Yankees great Whitey Ford admitted his cheating. “I didn’t begin cheating until late in my career, when I needed something to help me survive. I didn’t cheat when I won the twenty-five games in 1961. I don’t want anybody to get any ideas and take my Cy Young Award away. And I didn’t cheat in 1963 when I won twenty-four games. Well, maybe a little.”

Hank Greenberg, one of the premier power hitters of his day discussed how the stealing of signs helped him. “I loved that. I was the greatest hitter in the world when I knew what kind of pitch was coming up.”

Hall of Fame managers like Leo Durocher and Earl Weaver, have been quoted, even if they meant it in jest, advocating cheating. Durocher said “Win any way you can as long as you can get away with it.” and Weaver reported told a pitcher “If you know how to cheat, start now.”
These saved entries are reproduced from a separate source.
Lemma items_starving (shape : list Codec) (FT FR : nat -> dom) (l : list Value) :
  forall (rest : list Codec) (i : nat),
    (forall j c, nth_error rest j = Some c -> tight c (FT (i + j)) (FR (i + j))) ->
    (forall j, j < length rest -> FT (i + j) (nth (i + j) l VUndefined)) ->
    (forall j, j < length rest -> FR (i + j) (nth (i + j) l VUndefined)) ->
    exists bs,
      pushes (encode_items rest (VArr l) i) bs /\
      starves (decode_items rest) bs.
Proof.
  induction rest as [| c rest IH]; intros i Hshape HT HR.
  - exists []. split; [apply pushes_ret | apply starves_nil].
  - pose proof (Hshape 0 c eq_refl) as Hc.
    pose proof (HT 0 ltac:(simpl; lia)) as HTx.
    pose proof (HR 0 ltac:(simpl; lia)) as HRx.
    rewrite Nat.add_0_r in Hc, HTx, HRx.
    destruct (Hc _ HTx HRx) as [bs [Hw [Hr Hs]]].
    destruct (IH (S i)) as [bs' [Hw' Hs']].
    { intros j c' Hj. rewrite Nat.add_succ_comm. apply (Hshape (S j)). exact Hj. }
    { intros j Hj. rewrite Nat.add_succ_comm. apply (HT (S j)). simpl. lia. }
    { intros j Hj. rewrite Nat.add_succ_comm. apply (HR (S j)). simpl. lia. }
    exists (bs ++ bs'). split.
    + cbn [encode_items item]. eapply pushes_lift; [reflexivity |].
      apply pushes_bind; [exact Hw | exact Hw'].
    + cbn [decode_items].
      apply (starves_bind _ _ _ _ (fun x => deep_equal x (nth i l VUndefined)));
        [exact Hr | exact Hs |].
      intros a _. apply starves_first. exact Hs'.
Qed.

Lemma tuple_starving (shape : list Codec) (FT FR : nat -> dom) :
  (forall i c, nth_error shape i = Some c -> tight c (FT i) (FR i)) ->
  starving (tuple shape) (tuple_of shape FT) (tuple_of shape FR).
Proof.
  intros Hshape v [l [-> [Hlen HT]]] [l' [Hl [_ HR]]]. injection Hl as <-.
  destruct (items_starving shape FT FR l shape 0) as [bs [Hw Hs]].
  - intros j c Hj. apply Hshape. exact Hj.
  - intros j Hj. simpl. apply HT. apply nth_error_nth'. lia.
  - intros j Hj. simpl. apply HR. apply nth_error_nth'. lia.
  - exists bs. split; [exact Hw |].
    unfold tuple. cbn [d]. apply starves_first. exact Hs.
Qed.

Lemma taggedUnion_starving (shape : obj Codec) (FT FR : string -> dom) :
  (forall k c, obj_get shape k = Some c -> tight c (FT k) (FR k)) ->
  starving (taggedUnion shape) (tagged_of shape FT) (tagged_below shape FR).
Proof.
  intros Hshape v [name [payload [-> [Hin HT]]]]
         [name' [payload' [idx [Hv [Hidx [Hlt HR]]]]]].
  injection Hv as <- <-.
  destruct (own_keys_field shape name Hin) as [c Hc].
  destruct (Hshape name c Hc payload HT HR) as [bs [Hw [Hr Hs]]].
  destruct (index_of_nth name _ idx Hidx) as [Hlen Hnth].
  exists (int_bytes 1 false (Z.of_nat idx) ++ bs). split.
  - unfold writes, taggedUnion. cbn [e].
    do 3 (eapply pushes_lift; [reflexivity |]). rewrite Hidx.
    apply pushes_bind; [apply pushes_Uint8 |].
    unfold field. rewrite Hc. eapply pushes_lift; [reflexivity | exact Hw].
  - unfold taggedUnion. cbn [d].
    apply (starves_bind _ _ _ _ (eq (Z.of_nat idx)));
      [apply takes_flag; lia | apply starves_flag |].
    intros a <-. rewrite (index_in_range idx _ Hlen), Nat2Z.id. cbv zeta. rewrite Hnth.
    unfold field. rewrite Hc. eapply starves_lift; [reflexivity |].
    apply starves_first. exact Hs.
Qed.

Lemma discriminatedUnion_starving (tag : string) (candidates : list Codec)
    (c : Codec) (FT FR : nat -> dom) :
  discriminatedUnion tag candidates = Ok c ->
  (forall i cand, nth_error candidates i = Some cand -> tight cand (FT i) (FR i)) ->
  starving c (union_of tag candidates FT) (union_below tag candidates FR).
Proof.
  unfold discriminatedUnion.
  intros Hc Hcands v [o [keys [i [-> [Hkeys [Hi HT]]]]]]
         [o' [keys' [i' [Hv [Hkeys' [Hi' [Hlt' HR]]]]]]].
  injection Hv as <-. rewrite Hkeys in Hkeys'. injection Hkeys' as <-.
  rewrite Hi in Hi'. injection Hi' as <-.
  rewrite Hkeys in Hc. simpl in Hc. injection Hc as <-.
  pose proof (index_of_value_lt _ _ _ Hi) as Hlt.
  rewrite (literals_at_length _ _ _ Hkeys) in Hlt.
  destruct (nth_error candidates i) as [cand |] eqn:Hcand;
    [| apply nth_error_None in Hcand; lia].
  destruct (Hcands i cand Hcand _ HT HR) as [bs [Hw [Hr Hs]]].
  exists (int_bytes 1 false (Z.of_nat i) ++ bs). split.
  - unfold writes. cbn [e].
    eapply pushes_lift; [reflexivity |]. rewrite Hi. cbv zeta.
    apply pushes_bind; [apply pushes_Uint8 |].
    unfold candidate. rewrite Hcand. eapply pushes_lift; [reflexivity | exact Hw].
  - cbn [d].
    apply (starves_bind _ _ _ _ (eq (Z.of_nat i)));
      [apply takes_flag; lia | apply starves_flag |].
    intros a <-. rewrite Nat2Z.id. unfold candidate. rewrite Hcand.
    eapply starves_lift; [reflexivity | exact Hs].
Qed.

Lemma envelope_starving (inner : Codec) (T R : dom) :
  tight inner T R -> starving (envelope inner) T (payload_fits inner R).
Proof.
  intros Hin v HT [HR Hfit].
  destruct (Hin v HT HR) as [bs [Hw [Hr Hs]]].
  pose proof (pushes_encode _ _ Hw) as Henc. fold (encode inner v) in Henc.
  specialize (Hfit bs Henc).
  exists (framed bs). split.
  - unfold writes, envelope, framed. cbn [e codec]. push_steps.
  - unfold envelope, framed. cbn [d codec].
    apply (starves_bind _ _ _ _ (eq HEADER));
      [apply takes_count; unfold HEADER; lia | apply starves_count |].
    intros a <-. rewrite Z.eqb_refl. cbn [negb].
    apply (starves_bind _ _ _ _ (eq VERSION));
      [apply takes_Uint16; unfold VERSION; lia | apply starves_Uint16 |].
    intros a <-. unfold VERSION. cbn [Z.eqb Pos.eqb negb].
    apply (starves_bind _ _ _ _ (eq (Z.of_nat (length bs))));
      [apply takes_count; lia | apply starves_count |].
    intros a <-. rewrite Nat2Z.id.
    apply starves_first, starves_read. reflexivity.
Qed.

Lemma validate_starving (c : Codec) (pre post : option (Value -> outcome unit))
    (T R : dom) :
  tight c T R -> starving (validate c pre post) (checked_by pre T) (accepted_by post R).
Proof.
  intros Hc v [Hpre HT] [HR _].
  destruct (Hc v HT HR) as [bs [Hw [_ Hs]]].
  exists bs. split.
  - unfold writes, validate. cbn [e]. eapply pushes_lift; [exact Hpre | exact Hw].
  - unfold validate. cbn [d]. apply starves_first. exact Hs.
Qed.

Lemma map_starving (c : Codec) (f g : Value -> outcome Value) (T R : dom) :
  tight c T R -> starving (map_ c f g) (projected f T) (inverted f g R).
Proof.
  intros Hc v [x [Hf HT]] [x' [Hf' [HR _]]].
  rewrite Hf in Hf'. injection Hf' as <-.
  destruct (Hc x HT HR) as [bs [Hw [_ Hs]]].
  exists bs. split.
  - unfold writes, map_. cbn [e]. eapply pushes_lift; [exact Hf | exact Hw].
  - unfold map_. cbn [d]. apply starves_first. exact Hs.
Qed.

Ltac component sized :=
  intros; eapply (tight_of sized); [apply Built_sound; eauto | eauto].

Lemma Built_starving sized (c : Codec) (T R : dom) :
  Built sized c T R -> starving c T R.
Proof.
  induction 1.
  - apply numCodec_starving, uint8_sound.
  - apply numCodec_starving, int8_sound.
  - apply numCodec_starving, uint16_sound.
  - apply numCodec_starving, int16_sound.
  - apply numCodec_starving, uint32_sound.
  - apply numCodec_starving, int32_sound.
  - apply numCodec_starving, float32_sound.
  - apply numCodec_starving, float64_sound.
  - apply numCodec_starving, bigUint64_sound.
  - apply numCodec_starving, bigInt64_sound.
  - apply Bool_starving.
  - apply Utf8_starving.
  - apply utf8_fixed_starving; assumption.
  - apply utf8_dynamic_starving; assumption.
  - apply json_starving.
  - apply Bytes_starving.
  - apply bytes_fixed_starving; assumption.
  - apply bytes_dynamic_starving; assumption.
  - apply literal_starving.
  - apply optional_starving. component sized.
  - apply nullable_starving. component sized.
  - apply array_starving. component sized.
  - apply struct_starving. component sized.
  - apply tuple_starving. component sized.
  - apply taggedUnion_starving. component sized.
  - eapply discriminatedUnion_starving; [eassumption |]. component sized.
  - apply envelope_starving. component sized.
  - apply validate_starving. component sized.
  - apply map_starving. component sized.
  - intros v HT' HR'. apply IHBuilt; auto.
Qed.

(** X25.  A truncated encoding never decodes under [tryDecode]: for
    every codec built from the primitives and the combinators and every
    value of its round-trip domain, [tryDecode] on a proper prefix of the
    encoding of the value, the empty one included, returns the error
    "Out of bounds: need n at p, len=l" of the checked reader, [l] being
    the length of the prefix. *)
Theorem tryDecode_rejects_truncated_input :
  forall (sized : bool) (c : Codec) (T R : dom) (v : Value) (bs p q : bytes),
    Built sized c T R -> T v -> R v ->
    encode c v = Ok bs ->
    bs = p ++ q -> q <> [] ->
    exists n at_ : nat,
      tryDecode c p = IsErr (exn_message (out_of_bounds n at_ (length p))).
Proof.
  intros sized c T R v bs p q HB HT HR He Hbs Hq.
  destruct (Built_starving sized c T R HB v HT HR) as [bs' [Hw Hs]].
  assert (Heq : bs' = bs) by (apply encode_writes in Hw; congruence). subst bs'.
  destruct (Hs (checkedReader p 0) [] p q eq_refl eq_refl eq_refl Hbs Hq)
    as [n [at_ [r' Hd]]].
  exists n, at_. unfold tryDecode. rewrite Hd. reflexivity.
Qed.

Lemma tryDecode_rejects_truncated_input_witness :
  exists n at_ : nat,
    tryDecode items_struct
      [x00; x00; x00; x03; x01; x00; x07; x00; x01; x01; x00; x00; x00; x02; x68]
    = IsErr (exn_message
               (out_of_bounds n at_
                  (length [x00; x00; x00; x03; x01; x00; x07; x00; x01; x01;
                           x00; x00; x00; x02; x68]))).
Proof.
  apply (tryDecode_rejects_truncated_input false items_struct _ _ items_value
           [x00; x00; x00; x03; x01; x00; x07; x00; x01; x01; x00; x00; x00; x02; x68; x69]
           [x00; x00; x00; x03; x01; x00; x07; x00; x01; x01; x00; x00; x00; x02; x68]
           [x69]
           (items_struct_built false) items_value_T items_value_R).
  - reflexivity.
  - reflexivity.
  - discriminate.
Defined.

(** ** Checked and unchecked decoding *)

Lemma agrees_ret {A} (a : A) : agrees (ret a).
Proof.
  intros b p a' r' H. unfold ret in H. injection H as <- <-.
  exists p. split; reflexivity.
Qed.

Lemma agrees_throw {A} (x : exn) : agrees (@throw Reader A x).
Proof. intros b p a r' H. discriminate H. Qed.

Lemma agrees_lift {A} (o : outcome A) : agrees (lift o).
Proof.
  intros b p a r' H. unfold lift in H. injection H as -> <-.
  exists p. split; reflexivity.
Qed.

Lemma agrees_bind {A B} (m : M Reader A) (k : A -> M Reader B) :
  agrees m -> (forall a, agrees (k a)) -> agrees (bind m k).
Proof.
  intros Hm Hk b p x r' H.
  apply bind_inv_ok in H. destruct H as [a [r1 [H1 H2]]].
  destruct (Hm b p a r1 H1) as [p1 [-> H1']].
  destruct (Hk a b p1 x r' H2) as [p2 [-> H2']].
  exists p2. split; [reflexivity |].
  unfold bind. rewrite H1'. exact H2'.
Qed.

Lemma agrees_read {A} (n : nat) (fn : ReadFn A) : agrees (read n fn).
Proof.
  intros b p a r' H.
  destruct (read_ok_inv n fn _ r' a H) as [Hfn ->].
  exists (p + n). split; [reflexivity |].
  unfold checkedReader in Hfn. cbn [buf pos] in Hfn.
  unfold read, reader. cbn [checked buf pos]. rewrite Hfn. reflexivity.
Qed.

Lemma agrees_d_num (c : Codec) : agrees (d c) -> agrees (d_num c).
Proof.
  intros H. unfold d_num. apply agrees_bind; [exact H |].
  intros v. apply agrees_lift.
Qed.

Lemma agrees_Uint8 : agrees (d_num Uint8).
Proof. apply agrees_d_num, agrees_read. Qed.

Lemma agrees_Uint16 : agrees (d_num Uint16).
Proof. apply agrees_d_num, agrees_read. Qed.

Lemma agrees_Uint32 : agrees (d_num Uint32).
Proof. apply agrees_d_num, agrees_read. Qed.

Lemma agrees_if {A} (t : bool) (m1 m2 : M Reader A) :
  agrees m1 -> agrees m2 -> agrees (if t then m1 else m2).
Proof. intros H1 H2. destruct t; assumption. Qed.

Lemma agrees_decode_n (inner : Codec) (n : nat) :
  agrees (d inner) -> agrees (decode_n inner n).
Proof.
  intros Hin. induction n as [| n IH]; cbn [decode_n].
  - apply agrees_ret.
  - apply agrees_bind; [exact Hin |]. intros x.
    apply agrees_bind; [exact IH |]. intros rest. apply agrees_ret.
Qed.

Lemma agrees_lift_bind {A B} (o : outcome A) (k : A -> M Reader B) :
  (forall a, o = Ok a -> agrees (k a)) -> agrees (bind (lift o) k).
Proof.
  intros Hk b p x r' H. destruct o as [a | er].
  - exact (Hk a eq_refl b p x r' H).
  - discriminate H.
Qed.

Lemma agrees_decode_fields (shape : obj Codec) (ks : list string) :
  (forall k c, obj_get shape k = Some c -> agrees (d c)) ->
  forall res0, agrees (decode_fields shape ks res0).
Proof.
  intros Hshape. induction ks as [| key rest IH]; intros res0; cbn [decode_fields].
  - apply agrees_ret.
  - apply agrees_lift_bind. intros c Hc.
    unfold field in Hc. destruct (obj_get shape key) as [c0 |] eqn:Hget; [| discriminate Hc].
    injection Hc as ->.
    apply agrees_bind; [apply (Hshape key c Hget) |]. intros x.
    apply agrees_lift_bind. intros res1 _. apply IH.
Qed.

Lemma agrees_decode_items (shape : list Codec) :
  (forall c, In c shape -> agrees (d c)) -> agrees (decode_items shape).
Proof.
  induction shape as [| c rest IH]; intros Hshape; cbn [decode_items].
  - apply agrees_ret.
  - apply agrees_bind; [apply Hshape; left; reflexivity |]. intros x.
    apply agrees_bind; [apply IH; intros c' Hc'; apply Hshape; right; exact Hc' |].
    intros xs. apply agrees_ret.
Qed.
To me election to the Hall of Fame should be a place of history where the greatest performers in the game should be enshrined. It should not be a place where writers, many of whom no longer actively cover the game sit as modern Pharisees pointing out the grain of sand in the eye of the accused players while ignoring the logs in their own eyes.

The use of the drugs probably has harmed the health of those that used them. The records set in the era will be debated. But there are so many other things that affect records. The 154 game versus the 162 game season, the Dead Ball Era, the segregated era, the war years where greats like Ted Williams missed their best years because they were serving in the military all affected the game and influenced who was inducted and who was not inducted into the Hall of Fame.

In baseball records are also kind of fuzzy because of changes in the game. Additionally characteristics as innocuous as the differences in baseball stadiums, their dimensions, geography, turf and weather conditions on hitting and pitching play a huge part in any players career.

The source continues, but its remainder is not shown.